Instructions to follow: What you return must be an exact copy of the lines in the listing below between the line holding "(* ===== verification/BridgeSpec.v ===== *)" and the line holding "(** A packet", inclusive, and nothing more.

Information given:
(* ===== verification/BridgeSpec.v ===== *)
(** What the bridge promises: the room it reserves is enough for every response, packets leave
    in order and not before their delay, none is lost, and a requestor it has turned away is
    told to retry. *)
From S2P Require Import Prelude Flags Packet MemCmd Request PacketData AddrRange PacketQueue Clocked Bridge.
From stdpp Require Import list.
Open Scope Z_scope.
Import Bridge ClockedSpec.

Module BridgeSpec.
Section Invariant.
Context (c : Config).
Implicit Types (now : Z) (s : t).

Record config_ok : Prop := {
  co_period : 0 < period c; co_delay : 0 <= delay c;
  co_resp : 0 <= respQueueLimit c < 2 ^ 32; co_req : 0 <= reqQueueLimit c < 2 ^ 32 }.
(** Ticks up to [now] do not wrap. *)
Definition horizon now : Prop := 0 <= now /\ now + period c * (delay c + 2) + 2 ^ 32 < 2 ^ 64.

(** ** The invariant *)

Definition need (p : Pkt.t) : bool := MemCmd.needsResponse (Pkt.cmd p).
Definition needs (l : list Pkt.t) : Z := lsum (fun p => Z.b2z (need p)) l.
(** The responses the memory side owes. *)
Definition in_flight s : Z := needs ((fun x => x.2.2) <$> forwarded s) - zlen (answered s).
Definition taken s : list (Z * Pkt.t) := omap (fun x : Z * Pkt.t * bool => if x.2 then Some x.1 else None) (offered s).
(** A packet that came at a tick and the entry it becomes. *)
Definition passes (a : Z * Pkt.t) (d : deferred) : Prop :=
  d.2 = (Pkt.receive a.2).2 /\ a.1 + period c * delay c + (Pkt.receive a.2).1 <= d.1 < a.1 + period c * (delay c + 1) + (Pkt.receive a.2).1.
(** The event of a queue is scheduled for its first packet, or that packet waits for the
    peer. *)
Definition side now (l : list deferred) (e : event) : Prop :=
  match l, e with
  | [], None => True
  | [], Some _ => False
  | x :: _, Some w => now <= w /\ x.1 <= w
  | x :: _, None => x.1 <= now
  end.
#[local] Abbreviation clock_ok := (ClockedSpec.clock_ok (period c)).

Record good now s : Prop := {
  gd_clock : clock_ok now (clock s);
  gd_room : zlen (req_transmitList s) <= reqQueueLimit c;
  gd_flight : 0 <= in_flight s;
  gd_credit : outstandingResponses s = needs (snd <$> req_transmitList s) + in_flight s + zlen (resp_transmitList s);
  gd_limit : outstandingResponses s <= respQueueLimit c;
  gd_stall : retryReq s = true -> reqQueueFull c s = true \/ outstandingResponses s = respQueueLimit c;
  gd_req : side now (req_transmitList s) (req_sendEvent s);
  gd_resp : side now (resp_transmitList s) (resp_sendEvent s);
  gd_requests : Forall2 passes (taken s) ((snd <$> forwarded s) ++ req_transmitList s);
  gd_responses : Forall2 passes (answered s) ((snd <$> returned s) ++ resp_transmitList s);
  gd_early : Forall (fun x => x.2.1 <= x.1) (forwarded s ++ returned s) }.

...

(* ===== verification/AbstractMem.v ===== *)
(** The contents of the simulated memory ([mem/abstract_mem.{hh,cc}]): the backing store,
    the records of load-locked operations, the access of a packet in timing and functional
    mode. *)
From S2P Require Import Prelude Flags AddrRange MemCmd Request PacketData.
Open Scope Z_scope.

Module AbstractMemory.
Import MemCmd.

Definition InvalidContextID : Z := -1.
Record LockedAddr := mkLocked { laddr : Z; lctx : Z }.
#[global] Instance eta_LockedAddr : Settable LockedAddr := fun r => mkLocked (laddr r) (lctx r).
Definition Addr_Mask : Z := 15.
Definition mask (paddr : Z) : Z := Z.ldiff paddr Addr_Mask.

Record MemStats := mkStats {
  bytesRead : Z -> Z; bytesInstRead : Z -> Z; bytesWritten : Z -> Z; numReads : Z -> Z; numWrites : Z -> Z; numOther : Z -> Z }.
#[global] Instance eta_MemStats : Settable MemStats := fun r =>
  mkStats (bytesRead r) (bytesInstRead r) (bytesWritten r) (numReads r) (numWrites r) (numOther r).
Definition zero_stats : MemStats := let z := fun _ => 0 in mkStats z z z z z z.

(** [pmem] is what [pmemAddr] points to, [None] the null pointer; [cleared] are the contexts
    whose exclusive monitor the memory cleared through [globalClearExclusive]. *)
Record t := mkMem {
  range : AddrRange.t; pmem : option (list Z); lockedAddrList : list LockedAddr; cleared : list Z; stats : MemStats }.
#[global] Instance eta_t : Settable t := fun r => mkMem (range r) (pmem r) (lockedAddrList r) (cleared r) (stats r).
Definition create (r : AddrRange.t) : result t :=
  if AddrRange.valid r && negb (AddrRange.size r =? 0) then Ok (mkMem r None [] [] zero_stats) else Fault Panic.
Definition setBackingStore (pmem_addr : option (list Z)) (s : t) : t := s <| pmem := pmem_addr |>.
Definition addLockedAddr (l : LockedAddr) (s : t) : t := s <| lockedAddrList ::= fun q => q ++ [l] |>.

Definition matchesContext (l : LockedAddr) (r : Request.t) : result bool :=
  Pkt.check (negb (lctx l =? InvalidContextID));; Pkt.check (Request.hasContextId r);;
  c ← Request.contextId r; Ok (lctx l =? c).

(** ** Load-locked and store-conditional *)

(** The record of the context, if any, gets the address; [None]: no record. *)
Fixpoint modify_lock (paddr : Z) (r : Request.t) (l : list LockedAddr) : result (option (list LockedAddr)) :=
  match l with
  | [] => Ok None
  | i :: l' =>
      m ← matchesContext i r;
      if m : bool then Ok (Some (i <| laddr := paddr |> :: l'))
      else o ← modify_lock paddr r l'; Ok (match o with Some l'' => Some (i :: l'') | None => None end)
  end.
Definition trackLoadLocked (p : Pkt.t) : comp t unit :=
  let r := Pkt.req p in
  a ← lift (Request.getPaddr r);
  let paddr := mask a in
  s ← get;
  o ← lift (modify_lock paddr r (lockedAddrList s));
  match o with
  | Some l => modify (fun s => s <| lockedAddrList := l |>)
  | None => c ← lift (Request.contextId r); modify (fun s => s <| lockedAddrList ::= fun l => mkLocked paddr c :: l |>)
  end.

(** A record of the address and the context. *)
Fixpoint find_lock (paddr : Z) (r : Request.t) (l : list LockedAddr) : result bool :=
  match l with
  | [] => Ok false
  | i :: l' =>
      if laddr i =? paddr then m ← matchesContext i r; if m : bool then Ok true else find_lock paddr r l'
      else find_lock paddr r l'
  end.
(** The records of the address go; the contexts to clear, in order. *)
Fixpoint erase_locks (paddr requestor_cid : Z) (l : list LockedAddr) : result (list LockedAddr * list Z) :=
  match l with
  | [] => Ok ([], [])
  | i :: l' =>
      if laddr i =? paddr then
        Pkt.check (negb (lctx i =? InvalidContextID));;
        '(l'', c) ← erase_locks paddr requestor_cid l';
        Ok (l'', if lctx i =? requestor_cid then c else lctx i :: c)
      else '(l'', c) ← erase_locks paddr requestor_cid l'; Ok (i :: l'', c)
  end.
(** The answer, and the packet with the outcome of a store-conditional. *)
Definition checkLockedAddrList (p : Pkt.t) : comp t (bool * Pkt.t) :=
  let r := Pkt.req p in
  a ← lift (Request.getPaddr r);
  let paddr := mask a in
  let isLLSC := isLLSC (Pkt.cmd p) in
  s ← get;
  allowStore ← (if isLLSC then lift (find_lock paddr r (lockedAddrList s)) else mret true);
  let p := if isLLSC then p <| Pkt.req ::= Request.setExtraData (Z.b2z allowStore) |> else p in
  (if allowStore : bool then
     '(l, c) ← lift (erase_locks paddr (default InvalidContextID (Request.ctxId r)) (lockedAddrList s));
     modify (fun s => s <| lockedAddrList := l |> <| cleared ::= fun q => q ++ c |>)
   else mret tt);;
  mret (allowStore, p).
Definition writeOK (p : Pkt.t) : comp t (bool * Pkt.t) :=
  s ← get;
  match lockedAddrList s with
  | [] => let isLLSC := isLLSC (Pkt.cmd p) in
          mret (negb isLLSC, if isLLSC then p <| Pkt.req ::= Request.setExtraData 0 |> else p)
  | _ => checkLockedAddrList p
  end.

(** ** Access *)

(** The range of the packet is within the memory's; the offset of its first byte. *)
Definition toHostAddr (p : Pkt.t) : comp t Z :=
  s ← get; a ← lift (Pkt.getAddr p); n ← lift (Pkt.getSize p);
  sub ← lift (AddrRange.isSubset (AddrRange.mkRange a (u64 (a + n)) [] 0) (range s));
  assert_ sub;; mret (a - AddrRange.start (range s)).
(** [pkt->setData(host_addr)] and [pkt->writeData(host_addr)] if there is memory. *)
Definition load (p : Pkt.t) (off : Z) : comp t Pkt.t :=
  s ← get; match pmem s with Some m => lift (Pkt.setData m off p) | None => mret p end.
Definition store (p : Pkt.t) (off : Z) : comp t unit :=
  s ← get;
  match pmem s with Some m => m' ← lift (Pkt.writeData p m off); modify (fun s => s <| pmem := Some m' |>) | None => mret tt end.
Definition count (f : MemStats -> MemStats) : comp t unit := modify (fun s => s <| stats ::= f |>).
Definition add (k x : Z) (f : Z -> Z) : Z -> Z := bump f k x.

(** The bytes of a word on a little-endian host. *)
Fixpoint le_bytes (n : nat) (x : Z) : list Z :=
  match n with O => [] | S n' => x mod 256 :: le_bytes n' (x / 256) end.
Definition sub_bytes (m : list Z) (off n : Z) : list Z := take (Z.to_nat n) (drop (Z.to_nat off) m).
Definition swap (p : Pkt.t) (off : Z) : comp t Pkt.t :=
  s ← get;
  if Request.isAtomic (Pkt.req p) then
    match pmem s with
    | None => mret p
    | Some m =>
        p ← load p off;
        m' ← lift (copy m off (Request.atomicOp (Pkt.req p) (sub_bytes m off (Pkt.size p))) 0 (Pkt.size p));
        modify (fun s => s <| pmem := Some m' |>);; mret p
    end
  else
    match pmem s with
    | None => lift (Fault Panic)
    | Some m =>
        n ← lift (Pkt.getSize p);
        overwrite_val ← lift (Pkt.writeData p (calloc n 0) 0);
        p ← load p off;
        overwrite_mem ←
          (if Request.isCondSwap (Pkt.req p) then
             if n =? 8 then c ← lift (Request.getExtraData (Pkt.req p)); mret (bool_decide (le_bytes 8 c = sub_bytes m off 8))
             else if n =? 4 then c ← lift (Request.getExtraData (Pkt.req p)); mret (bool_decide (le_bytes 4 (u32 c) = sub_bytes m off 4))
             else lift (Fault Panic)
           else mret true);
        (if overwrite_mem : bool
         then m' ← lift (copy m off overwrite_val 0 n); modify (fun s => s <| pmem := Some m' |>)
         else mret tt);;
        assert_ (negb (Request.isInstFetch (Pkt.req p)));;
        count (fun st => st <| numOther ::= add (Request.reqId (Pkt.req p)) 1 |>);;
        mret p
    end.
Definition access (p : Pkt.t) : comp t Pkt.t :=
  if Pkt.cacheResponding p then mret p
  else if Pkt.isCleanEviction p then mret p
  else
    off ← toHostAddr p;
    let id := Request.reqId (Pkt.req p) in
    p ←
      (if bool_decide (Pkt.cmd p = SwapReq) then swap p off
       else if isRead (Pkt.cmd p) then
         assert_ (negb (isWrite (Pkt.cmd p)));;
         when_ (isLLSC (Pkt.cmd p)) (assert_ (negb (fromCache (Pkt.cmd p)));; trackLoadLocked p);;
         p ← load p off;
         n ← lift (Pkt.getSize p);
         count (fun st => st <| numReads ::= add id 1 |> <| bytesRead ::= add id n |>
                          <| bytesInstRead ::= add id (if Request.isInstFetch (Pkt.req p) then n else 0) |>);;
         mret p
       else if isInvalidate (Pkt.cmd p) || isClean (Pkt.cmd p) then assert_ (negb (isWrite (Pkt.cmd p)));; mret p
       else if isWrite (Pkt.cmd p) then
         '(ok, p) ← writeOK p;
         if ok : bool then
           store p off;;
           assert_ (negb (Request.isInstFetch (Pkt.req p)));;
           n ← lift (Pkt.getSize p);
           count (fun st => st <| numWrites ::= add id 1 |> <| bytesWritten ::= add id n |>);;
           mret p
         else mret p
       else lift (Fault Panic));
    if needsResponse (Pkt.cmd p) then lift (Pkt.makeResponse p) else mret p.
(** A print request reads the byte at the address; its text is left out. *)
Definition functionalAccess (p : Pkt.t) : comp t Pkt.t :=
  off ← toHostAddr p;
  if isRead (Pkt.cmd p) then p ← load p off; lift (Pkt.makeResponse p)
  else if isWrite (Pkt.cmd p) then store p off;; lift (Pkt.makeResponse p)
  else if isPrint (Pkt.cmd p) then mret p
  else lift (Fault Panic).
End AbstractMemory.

--

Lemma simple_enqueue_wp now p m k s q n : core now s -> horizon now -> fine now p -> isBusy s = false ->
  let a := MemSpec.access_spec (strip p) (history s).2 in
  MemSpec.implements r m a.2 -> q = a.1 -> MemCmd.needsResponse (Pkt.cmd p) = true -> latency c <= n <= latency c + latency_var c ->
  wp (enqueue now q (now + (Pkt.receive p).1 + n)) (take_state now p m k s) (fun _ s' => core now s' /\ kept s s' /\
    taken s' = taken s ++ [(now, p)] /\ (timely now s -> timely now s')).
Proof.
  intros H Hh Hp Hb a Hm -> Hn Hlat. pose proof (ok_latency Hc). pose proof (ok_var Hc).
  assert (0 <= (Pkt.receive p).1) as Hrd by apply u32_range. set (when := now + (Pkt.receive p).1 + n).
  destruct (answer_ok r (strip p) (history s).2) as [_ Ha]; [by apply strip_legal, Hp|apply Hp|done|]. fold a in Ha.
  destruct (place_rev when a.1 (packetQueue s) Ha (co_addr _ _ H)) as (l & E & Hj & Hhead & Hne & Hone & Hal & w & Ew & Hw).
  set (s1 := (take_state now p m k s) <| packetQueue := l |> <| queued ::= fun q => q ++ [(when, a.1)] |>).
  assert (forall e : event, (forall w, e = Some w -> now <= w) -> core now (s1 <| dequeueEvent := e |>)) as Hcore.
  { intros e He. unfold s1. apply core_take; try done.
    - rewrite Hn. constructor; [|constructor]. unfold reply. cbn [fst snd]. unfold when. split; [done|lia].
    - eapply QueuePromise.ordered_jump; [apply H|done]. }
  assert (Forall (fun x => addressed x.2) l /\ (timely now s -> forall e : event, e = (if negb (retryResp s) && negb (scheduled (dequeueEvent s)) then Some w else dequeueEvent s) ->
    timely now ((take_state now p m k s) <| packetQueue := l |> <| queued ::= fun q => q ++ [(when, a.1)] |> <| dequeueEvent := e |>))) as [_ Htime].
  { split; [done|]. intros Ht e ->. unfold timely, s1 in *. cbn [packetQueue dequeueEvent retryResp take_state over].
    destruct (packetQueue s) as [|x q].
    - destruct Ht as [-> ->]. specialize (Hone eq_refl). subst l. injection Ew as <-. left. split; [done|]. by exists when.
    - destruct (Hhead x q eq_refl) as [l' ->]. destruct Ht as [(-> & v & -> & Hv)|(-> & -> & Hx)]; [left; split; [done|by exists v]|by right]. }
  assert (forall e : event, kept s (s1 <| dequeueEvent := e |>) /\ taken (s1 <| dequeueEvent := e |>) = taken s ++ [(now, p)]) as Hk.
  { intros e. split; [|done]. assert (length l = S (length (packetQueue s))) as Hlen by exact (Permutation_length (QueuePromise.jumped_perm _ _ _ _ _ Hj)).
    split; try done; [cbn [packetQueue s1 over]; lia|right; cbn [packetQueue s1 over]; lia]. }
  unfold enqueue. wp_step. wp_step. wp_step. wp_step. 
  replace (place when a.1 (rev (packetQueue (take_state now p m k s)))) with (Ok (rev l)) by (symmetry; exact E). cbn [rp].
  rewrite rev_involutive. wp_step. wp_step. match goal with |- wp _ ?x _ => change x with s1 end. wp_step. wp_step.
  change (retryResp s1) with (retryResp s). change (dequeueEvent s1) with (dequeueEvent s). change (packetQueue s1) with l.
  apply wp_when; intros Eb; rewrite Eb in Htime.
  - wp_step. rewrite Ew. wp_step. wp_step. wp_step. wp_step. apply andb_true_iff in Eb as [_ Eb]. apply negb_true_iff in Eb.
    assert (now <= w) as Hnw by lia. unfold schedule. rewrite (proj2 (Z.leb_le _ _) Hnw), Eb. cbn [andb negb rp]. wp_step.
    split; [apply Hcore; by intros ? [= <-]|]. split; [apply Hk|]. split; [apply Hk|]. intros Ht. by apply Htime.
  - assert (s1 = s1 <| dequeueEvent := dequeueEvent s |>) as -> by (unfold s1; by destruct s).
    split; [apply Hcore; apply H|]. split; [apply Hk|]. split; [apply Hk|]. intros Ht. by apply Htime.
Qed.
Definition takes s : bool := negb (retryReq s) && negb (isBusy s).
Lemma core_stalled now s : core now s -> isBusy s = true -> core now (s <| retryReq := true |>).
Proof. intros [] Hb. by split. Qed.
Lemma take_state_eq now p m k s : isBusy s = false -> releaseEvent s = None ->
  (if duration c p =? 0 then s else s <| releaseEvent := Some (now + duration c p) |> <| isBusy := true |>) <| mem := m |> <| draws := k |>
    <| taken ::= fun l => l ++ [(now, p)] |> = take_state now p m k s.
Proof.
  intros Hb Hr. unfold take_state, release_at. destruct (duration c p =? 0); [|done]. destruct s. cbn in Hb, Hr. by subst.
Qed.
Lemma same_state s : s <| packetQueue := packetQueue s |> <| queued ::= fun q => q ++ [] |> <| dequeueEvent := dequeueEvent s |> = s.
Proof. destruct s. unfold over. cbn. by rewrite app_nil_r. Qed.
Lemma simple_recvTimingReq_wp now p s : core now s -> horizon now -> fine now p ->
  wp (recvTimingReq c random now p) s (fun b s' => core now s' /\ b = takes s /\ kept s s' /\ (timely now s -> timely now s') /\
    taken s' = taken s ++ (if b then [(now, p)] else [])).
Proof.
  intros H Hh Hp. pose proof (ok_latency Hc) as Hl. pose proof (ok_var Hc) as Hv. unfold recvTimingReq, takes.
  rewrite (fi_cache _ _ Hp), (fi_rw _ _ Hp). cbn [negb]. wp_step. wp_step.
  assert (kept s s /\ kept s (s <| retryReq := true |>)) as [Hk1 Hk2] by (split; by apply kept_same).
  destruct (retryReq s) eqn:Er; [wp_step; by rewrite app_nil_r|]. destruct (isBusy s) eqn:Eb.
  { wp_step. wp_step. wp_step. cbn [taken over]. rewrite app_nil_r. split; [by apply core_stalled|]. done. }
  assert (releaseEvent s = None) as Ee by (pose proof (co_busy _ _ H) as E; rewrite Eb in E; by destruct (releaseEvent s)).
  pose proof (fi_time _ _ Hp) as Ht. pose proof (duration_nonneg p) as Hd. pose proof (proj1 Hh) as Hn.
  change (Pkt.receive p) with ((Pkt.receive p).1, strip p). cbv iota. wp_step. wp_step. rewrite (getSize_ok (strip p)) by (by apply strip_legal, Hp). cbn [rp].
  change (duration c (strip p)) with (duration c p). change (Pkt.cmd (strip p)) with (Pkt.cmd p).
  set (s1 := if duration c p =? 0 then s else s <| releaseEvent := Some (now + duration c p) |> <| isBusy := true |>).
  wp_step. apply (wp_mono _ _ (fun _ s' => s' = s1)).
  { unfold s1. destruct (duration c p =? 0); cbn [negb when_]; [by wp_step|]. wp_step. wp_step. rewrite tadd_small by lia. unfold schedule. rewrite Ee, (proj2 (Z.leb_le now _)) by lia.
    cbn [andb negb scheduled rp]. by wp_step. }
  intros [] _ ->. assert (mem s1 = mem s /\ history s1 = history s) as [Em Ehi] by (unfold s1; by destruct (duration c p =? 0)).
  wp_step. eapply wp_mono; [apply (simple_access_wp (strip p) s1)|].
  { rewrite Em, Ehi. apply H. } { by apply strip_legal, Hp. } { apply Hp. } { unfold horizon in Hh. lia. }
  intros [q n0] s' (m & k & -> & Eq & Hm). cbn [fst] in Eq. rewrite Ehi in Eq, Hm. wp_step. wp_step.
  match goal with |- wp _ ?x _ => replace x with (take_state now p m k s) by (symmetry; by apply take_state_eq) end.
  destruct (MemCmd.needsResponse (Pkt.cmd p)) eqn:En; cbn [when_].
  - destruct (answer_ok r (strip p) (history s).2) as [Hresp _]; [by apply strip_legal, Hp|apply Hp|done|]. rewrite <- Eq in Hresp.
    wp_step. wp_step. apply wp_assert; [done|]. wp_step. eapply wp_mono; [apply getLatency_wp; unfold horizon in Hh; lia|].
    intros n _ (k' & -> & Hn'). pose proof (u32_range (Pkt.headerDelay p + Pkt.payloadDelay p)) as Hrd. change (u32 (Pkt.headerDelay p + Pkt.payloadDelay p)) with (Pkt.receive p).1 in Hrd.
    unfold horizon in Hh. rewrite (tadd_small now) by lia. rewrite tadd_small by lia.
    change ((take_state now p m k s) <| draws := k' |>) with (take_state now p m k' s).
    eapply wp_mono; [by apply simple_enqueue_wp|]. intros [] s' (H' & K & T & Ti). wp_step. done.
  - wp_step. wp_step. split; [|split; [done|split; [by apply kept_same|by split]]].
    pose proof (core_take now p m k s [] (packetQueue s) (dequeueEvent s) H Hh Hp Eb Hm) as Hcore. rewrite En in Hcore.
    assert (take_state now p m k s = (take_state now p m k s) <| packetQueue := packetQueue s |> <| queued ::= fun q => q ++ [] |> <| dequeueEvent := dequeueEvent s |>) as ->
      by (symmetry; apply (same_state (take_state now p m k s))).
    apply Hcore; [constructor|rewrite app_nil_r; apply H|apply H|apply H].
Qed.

Task output:
(* ===== verification/BridgeSpec.v ===== *)
(** What the bridge promises: the room it reserves is enough for every response, packets leave
    in order and not before their delay, none is lost, and a requestor it has turned away is
    told to retry. *)
From S2P Require Import Prelude Flags Packet MemCmd Request PacketData AddrRange PacketQueue Clocked Bridge.
From stdpp Require Import list.
Open Scope Z_scope.
Import Bridge ClockedSpec.

Module BridgeSpec.
Section Invariant.
Context (c : Config).
Implicit Types (now : Z) (s : t).

Record config_ok : Prop := {
  co_period : 0 < period c; co_delay : 0 <= delay c;
  co_resp : 0 <= respQueueLimit c < 2 ^ 32; co_req : 0 <= reqQueueLimit c < 2 ^ 32 }.
(** Ticks up to [now] do not wrap. *)
Definition horizon now : Prop := 0 <= now /\ now + period c * (delay c + 2) + 2 ^ 32 < 2 ^ 64.

(** ** The invariant *)

Definition need (p : Pkt.t) : bool := MemCmd.needsResponse (Pkt.cmd p).
Definition needs (l : list Pkt.t) : Z := lsum (fun p => Z.b2z (need p)) l.
(** The responses the memory side owes. *)
Definition in_flight s : Z := needs ((fun x => x.2.2) <$> forwarded s) - zlen (answered s).
Definition taken s : list (Z * Pkt.t) := omap (fun x : Z * Pkt.t * bool => if x.2 then Some x.1 else None) (offered s).
(** A packet that came at a tick and the entry it becomes. *)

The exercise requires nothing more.